Agricultural Research Service

Title: Robust Classification of Animal Tracking Data

Authors
item Schwager, Mac - MIT
item Anderson, Dean
item Butler, Zack - ROCHESTER INST OF TECH
item Rus, Daniela - MIT

Submitted to: Computers and Electronics in Agriculture
Publication Type: Peer Reviewed Journal
Publication Acceptance Date: November 22, 2006
Publication Date: April 1, 2007
Citation: Schwager, M., Anderson, D.M., Butler, Z., Rus, D. 2007. Robust classification of animal tracking data. Computers and Electronics in Agriculture. 56:46-59.

Interpretive Summary: One of the major challenges facing autonomous electronic data acquisition from free-ranging animals is determining an adequate rate of data capture of biotic data while using abiotic factors such as power and storage requirements in an optimum fashion. Data capture rate was evaluated a priori using a computer classification program capable of distinguishing periods of activity from inactivity from cow location and head position data collected approximately every minute. Results of the classification were repeatable among animals and over different time periods. In general, during periods of activity frequent data acquisition appears necessary while during inactivity infrequent sampling appears adequate, this difference in data capture rate can translate directly into power savings when electronic equipment designed to monitor animal behavior is worn by free-ranging animals.

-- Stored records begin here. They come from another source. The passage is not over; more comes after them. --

(** * TK-Planes: pixel samplers and K-Planes model schedule

    A shallow embedding of [data/pixel_samplers.py] and of the pose
    correction and regularisation schedule of [kplanes/kplanes.py],
    with the properties of the specification stated over it.

    Conventions.
    - Python [int] is [Z]; [//] is floor division and raises on a zero
      divisor.
    - An integer tensor of shape [N] is a [list Z]; an integer tensor of
      shape [N, k] is an [int2d]: its [k] and its [N] rows.
    - A call either returns a value or raises: [result A].  Code that
      also updates state runs in [M S], which keeps the state reached
      when the exception was raised.
    - [random] and [torch.rand] draw from an entropy tape: every draw
      consumes the next number of the tape, so a property proved for
      every tape holds for every run.  A loop that waits for a draw the
      tape never makes does not end: the call [Hangs]. *)

From stdpp Require Import base numbers list option strings gmap sorting.
From Stdlib Require Import ZArith Lia Permutation Sorted QArith Qminmax Lqa Reals Lra.

#[local] Open Scope Z_scope.
#[local] Set Warnings "-clear-no-such-hyp".

(** ** Python outcomes *)

Module Py.

(** The ways a call can end without a value: a Python exception, or
    [Hangs], no exception at all: the call never returns. *)
Inductive exn : Type :=
| ZeroDivisionError
| ValueError
| IndexError
| RuntimeError
| TypeError
| KeyError
| NameError
| AttributeError
| AssertionError
| SystemExit (code : Z)
| Hangs.

Inductive result (A : Type) : Type :=
| Ok (a : A)
| Raise (e : exn).

Arguments Ok {A} a.
Arguments Raise {A} e.

Definition is_ok {A} (m : result A) : bool :=
  match m with Ok _ => true | Raise _ => false end.

(** State and exceptions: the state survives a raise. *)
Definition M (S A : Type) : Type := S -> result A * S.

Definition ret {S A} (a : A) : M S A := fun s => (Ok a, s).

Definition bind {S A B} (m : M S A) (k : A -> M S B) : M S B :=
  fun s =>
    match m s with
    | (Ok a, s') => k a s'
    | (Raise e, s') => (Raise e, s')
    end.

Definition raise {S A} (e : exn) : M S A := fun s => (Raise e, s).

Definition get {S} : M S S := fun s => (Ok s, s).
Definition put {S} (s : S) : M S unit := fun _ => (Ok tt, s).

(** A pure, fallible computation inside [M S]. *)
Definition lift {S A} (r : result A) : M S A := fun s => (r, s).

(** Run a computation on a component of the state. *)
Definition zoom {S T A} (proj : S -> T) (upd : T -> S -> S) (m : M T A) : M S A :=
  fun s => let '(r, t) := m (proj s) in (r, upd t s).

(** [a // b] *)
Definition floordiv (a b : Z) : result Z :=
  if Z.eqb b 0 then Raise ZeroDivisionError else Ok (a / b).

(** [exit(code)] *)
Definition exit {S A} (code : Z) : M S A := raise (SystemExit code).

(** [for x in xs: body], threading an accumulator. *)
Fixpoint for_each {S A B} (xs : list A) (acc : B) (body : A -> B -> M S B) : M S B :=
  match xs with
  | [] => ret acc
  | x :: xs' => bind (body x acc) (fun acc' => for_each xs' acc' body)
  end.

End Py.

Export Py.

#[global] Instance result_ret : MRet result := fun A a => Ok a.
#[global] Instance result_bind : MBind result :=
  fun A B k m => match m with Ok a => k a | Raise e => Raise e end.
#[global] Instance result_fmap : FMap result :=
  fun A B f m => match m with Ok a => Ok (f a) | Raise e => Raise e end.
#[global] Instance M_ret {S} : MRet (M S) := fun A a => Py.ret a.
#[global] Instance M_bind {S} : MBind (M S) := fun A B k m => Py.bind m k.

(** ** The [random] module over an entropy tape *)

Module Random.

Definition tape : Type := list nat.

(** [_randbelow(n)]: a number below [n], read off the tape; past the end
    of the tape every draw is 0. *)
Definition randbelow (n : nat) : M tape nat :=
  fun t =>
    match t with
    | [] => (Ok 0%nat, [])
    | x :: t' => (Ok (x mod n)%nat, t')
    end.

(** [random.randint(a, b)]: both ends included; an empty range raises. *)
Definition randint (a b : Z) : M tape Z :=
  if Z.ltb b a then raise ValueError
  else r ← randbelow (Z.to_nat (b - a + 1)); mret (a + Z.of_nat r).

(** [x[i], x[j] = x[j], x[i]] *)
Definition swap {A} (i j : nat) (l : list A) : list A :=
  match l !! i, l !! j with
  | Some xi, Some xj => <[j := xi]> (<[i := xj]> l)
  | _, _ => l
  end.

(** [random.shuffle(x)]:
    [for i in reversed(range(1, len(x))): j = randbelow(i + 1); swap]. *)
Fixpoint shuffle_from {A} (i : nat) (l : list A) : M tape (list A) :=
  match i with
  | O => mret l
  | S i' => j ← randbelow (S i); shuffle_from i' (swap i j l)
  end.

Definition shuffle {A} (l : list A) : M tape (list A) :=
  shuffle_from (length l - 1) l.

(** [random.sample(population, k)].  The size threshold
    [setsize = 21; if k > 5: setsize += 4 ** _ceil(_log(k * 3, 4))]:
    the power is the least power of 4 that is at least [3 k] (the float
    logarithm rounds to another integer only for [k] beyond [10 ^ 15]). *)
Definition setsize (k : Z) : Z :=
  if Z.ltb 5 k then 21 + 4 ^ ((Z.log2_up (k * 3) + 1) / 2) else 21.

(** [if n <= setsize]: the pool algorithm,
    [j = randbelow(n - i); result[i] = pool[j]; pool[j] = pool[n - i - 1]]. *)
Fixpoint sample_pool {A} (k : nat) (n : nat) (pool : list A) : M tape (list A) :=
  match k with
  | O => mret []
  | S k' =>
      j ← randbelow n;
      match pool !! j, pool !! (n - 1)%nat with
      | Some x, Some y =>
          r ← sample_pool k' (n - 1)%nat (<[j := y]> pool); mret (x :: r)
      | _, _ => raise IndexError
      end
  end.

(** [while j in selected: j = randbelow(n)].  Every turn takes the next
    number of the tape; past its end every draw is 0 (see [randbelow]), so
    that the loop never ends when 0 is selected. *)
Fixpoint redraw (n : nat) (selected : gset nat) (j : nat) (t : tape) : result nat * tape :=
  if decide (j ∈ selected)
  then match t with
       | [] => if decide (0%nat ∈ selected) then (Raise Hangs, []) else (Ok 0%nat, [])
       | x :: t' => redraw n selected (x mod n)%nat t'
       end
  else (Ok j, t).

(** [else]: the algorithm with the set of selected positions,
    [j = randbelow(n); while j in selected: j = randbelow(n);
     selected_add(j); result[i] = population[j]]. *)
Fixpoint sample_set {A} (k : nat) (n : nat) (population : list A) (selected : gset nat)
  : M tape (list A) :=
  match k with
  | O => mret []
  | S k' =>
      j ← randbelow n;
      j ← redraw n selected j;
      match population !! j with
      | Some x => r ← sample_set k' n population ({[j]} ∪ selected); mret (x :: r)
      | None => raise IndexError
      end
  end.

Definition sample {A} (population : list A) (k : Z) : M tape (list A) :=
  let n := length population in
  if negb (Z.leb 0 k && Z.leb k (Z.of_nat n)) then raise ValueError
  else if Z.leb (Z.of_nat n) (setsize k) then sample_pool (Z.to_nat k) n population
  else sample_set (Z.to_nat k) n population ∅.

(** The numbers that [randbelow(n)] can still return on a tape: those of
    the tape, and the 0 past its end. *)
Definition draws (n : nat) (t : tape) : gset nat :=
  list_to_set ((fun x => (x mod n)%nat) <$> t) ∪ {[0%nat]}.

End Random.

Export Random.

(** ** The torch operations the samplers use *)

Module Torch.

(** An integer tensor of shape [N, ncols]. *)
Record int2d : Type := Int2d { ncols : nat; rows : list (list Z) }.

(** A boolean tensor with its shape, data in row-major order. *)
Record mask_tensor : Type := MaskTensor { mshape : list nat; mdata : list bool }.

(** [torch.arange(0, n)]: the upper bound must not be below the lower one. *)
Definition arange (n : Z) : result (list Z) :=
  if Z.ltb n 0 then Raise RuntimeError else Ok (seqZ 0 n).

(** [t.repeat_interleave(k)]: every element [k] times in a row. *)
Definition repeat_interleave {A} (k : Z) (t : list A) : result (list A) :=
  if Z.ltb k 0 then Raise RuntimeError
  else Ok (mjoin ((fun x => replicate (Z.to_nat k) x) <$> t)).

(** [t.repeat(k)]: the whole tensor [k] times. *)
Definition repeat {A} (k : Z) (t : list A) : result (list A) :=
  if Z.ltb k 0 then Raise RuntimeError
  else Ok (mjoin (replicate (Z.to_nat k) t)).

Definition zip3 (a b c : list Z) : list (list Z) :=
  (fun p : Z * Z * Z => [p.1.1; p.1.2; p.2]) <$> zip (zip a b) c.

(** [torch.cat([a, b, c], dim=1)] of three [N, 1] columns: the sizes of
    dimension 0 must agree. *)
Definition cat_columns (a b c : list Z) : result int2d :=
  if Nat.eqb (length a) (length b) && Nat.eqb (length b) (length c)
  then Ok (Int2d 3 (zip3 a b c))
  else Raise RuntimeError.

(** The coordinates of flat position [k] in a tensor of shape [dims]. *)
Fixpoint unravel (dims : list nat) (k : nat) : list Z :=
  match dims with
  | [] => []
  | d :: dims' =>
      let inner := foldr Nat.mul 1%nat dims' in
      Z.of_nat ((k / inner) mod d) :: unravel dims' (k mod inner)
  end.

(** The flat position of coordinates [idx] in a tensor of shape [dims]. *)
Fixpoint ravel (dims : list nat) (idx : list Z) : option nat :=
  match dims, idx with
  | [], [] => Some 0%nat
  | d :: dims', i :: idx' =>
      if Z.leb 0 i && Z.ltb i (Z.of_nat d)
      then k ← ravel dims' idx';
           Some (Z.to_nat i * foldr Nat.mul 1%nat dims' + k)%nat
      else None
  | _, _ => None
  end.

Definition numel (dims : list nat) : nat := foldr Nat.mul 1%nat dims.

(** [mask[..., 0]]: the first entry along the last dimension. *)
Definition first_channel (mask : mask_tensor) : result mask_tensor :=
  match reverse (mshape mask) with
  | [] => Raise IndexError
  | c :: rev_outer =>
      if Nat.eqb c 0 then Raise IndexError
      else
        let outer := reverse rev_outer in
        Ok (MaskTensor outer
              ((fun k => default false (mdata mask !! (k * c)%nat))
                 <$> seq 0 (numel outer)))
  end.

(** [torch.nonzero(t, as_tuple=False)]: the coordinates of the true entries,
    in row-major order. *)
Definition nonzero (t : mask_tensor) : int2d :=
  Int2d (length (mshape t))
    (unravel (mshape t)
       <$> List.filter (fun k => default false (mdata t !! k))
             (seq 0 (length (mdata t)))).

(** [t[chosen]] for a list of row positions. *)
Definition index_rows (t : int2d) (chosen : list nat) : result int2d :=
  rs ← mapM (fun i => match rows t !! i with
                      | Some r => Ok r
                      | None => Raise IndexError
                      end) chosen;
  Ok (Int2d (ncols t) rs).

(** [t[select]] for a boolean tensor [select] over dimension 0. *)
Definition bool_index (t : int2d) (select : list bool) : result int2d :=
  if Nat.eqb (length select) (length (rows t))
  then Ok (Int2d (ncols t)
             (fst <$> List.filter (fun p : list Z * bool => p.2) (zip (rows t) select)))
  else Raise IndexError.

(** [t[:, j] += v]: [v] has one entry per row, or a single entry. *)
Definition add_col (j : nat) (v : list Z) (t : int2d) : result int2d :=
  if negb (Nat.ltb j (ncols t)) then Raise IndexError
  else if Nat.eqb (length v) (length (rows t))
  then Ok (Int2d (ncols t)
             ((fun p : list Z * Z => alter (Z.add p.2) j p.1) <$> zip (rows t) v))
  else match v with
       | [x] => Ok (Int2d (ncols t) (alter (Z.add x) j <$> rows t))
       | _ => Raise RuntimeError
       end.

(** [torch.ceil(t / 2).to(int)] *)
Definition ceil_half (t : list Z) : list Z := (fun x => (x + 1) / 2) <$> t.

(** [t.shape[1]] of a tensor built by [torch.tensor] from a list of lists. *)
Definition shape1 {A} (t : list (list A)) : result nat :=
  match t with
  | [] => Raise IndexError
  | r :: _ => Ok (length r)
  end.

(** [t[:, 0]] *)
Definition column0 {A} (t : list (list A)) : result (list A) :=
  match t with
  | [] => Raise IndexError
  | _ => mapM (fun r => match r with
                        | x :: _ => Ok x
                        | [] => Raise IndexError
                        end) t
  end.

(** [t[:, 1:]] *)
Definition drop_column0 {A} (t : list (list A)) : result (list (list A)) :=
  match t with
  | [] => Raise IndexError
  | _ => Ok (drop 1 <$> t)
  end.

(** [select = torch.zeros(n).to(bool); select[idxs] = True] *)
Definition one_hot (n : nat) (idxs : list Z) : result (list bool) :=
  foldr (fun i acc =>
           sel ← acc;
           if Z.leb (- Z.of_nat n) i && Z.ltb i (Z.of_nat n)
           then Ok (<[Z.to_nat (i `mod` Z.of_nat n) := true]> sel)
           else Raise IndexError)
        (Ok (replicate n false)) idxs.

End Torch.

Export Torch.

(** ** class PixelSampler *)

Module PixelSampler.

(** What a [sample_method] hands back: the base classes return one index
    tensor, the tiered sampler a five-tuple. *)
Inductive sample_out : Type :=
| OutIndices (indices : int2d)
| OutTiers (indices : list int2d) (dw_og dh_og : list Z)
           (select : list bool) (xy_dim : Z).

(** The branch for a mask tensor. *)
Definition sample_masked (batch_size : Z) (mask : mask_tensor) : M tape int2d :=
  chan ← lift (first_channel mask);
  let nonzero_indices := nonzero chan in
  chosen_indices ← Random.sample (seq 0 (length (rows nonzero_indices))) batch_size;
  lift (index_rows nonzero_indices chosen_indices).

Technical Abstract: This paper describes an application of the K-means classification algorithm to categorize cow tracking data into various classes of behavior. It is found that even without explicit consideration of biological factors, the clustering algorithm can repeatably resolve cow behavior into two groups corresponding to active and inactive periods. Furthermore, it is shown that this classification is robust to a large range of data sampling intervals. An adaptive data sampling algorithm is suggested for improving the energy efficiency and memory usage of animal tracking equipment.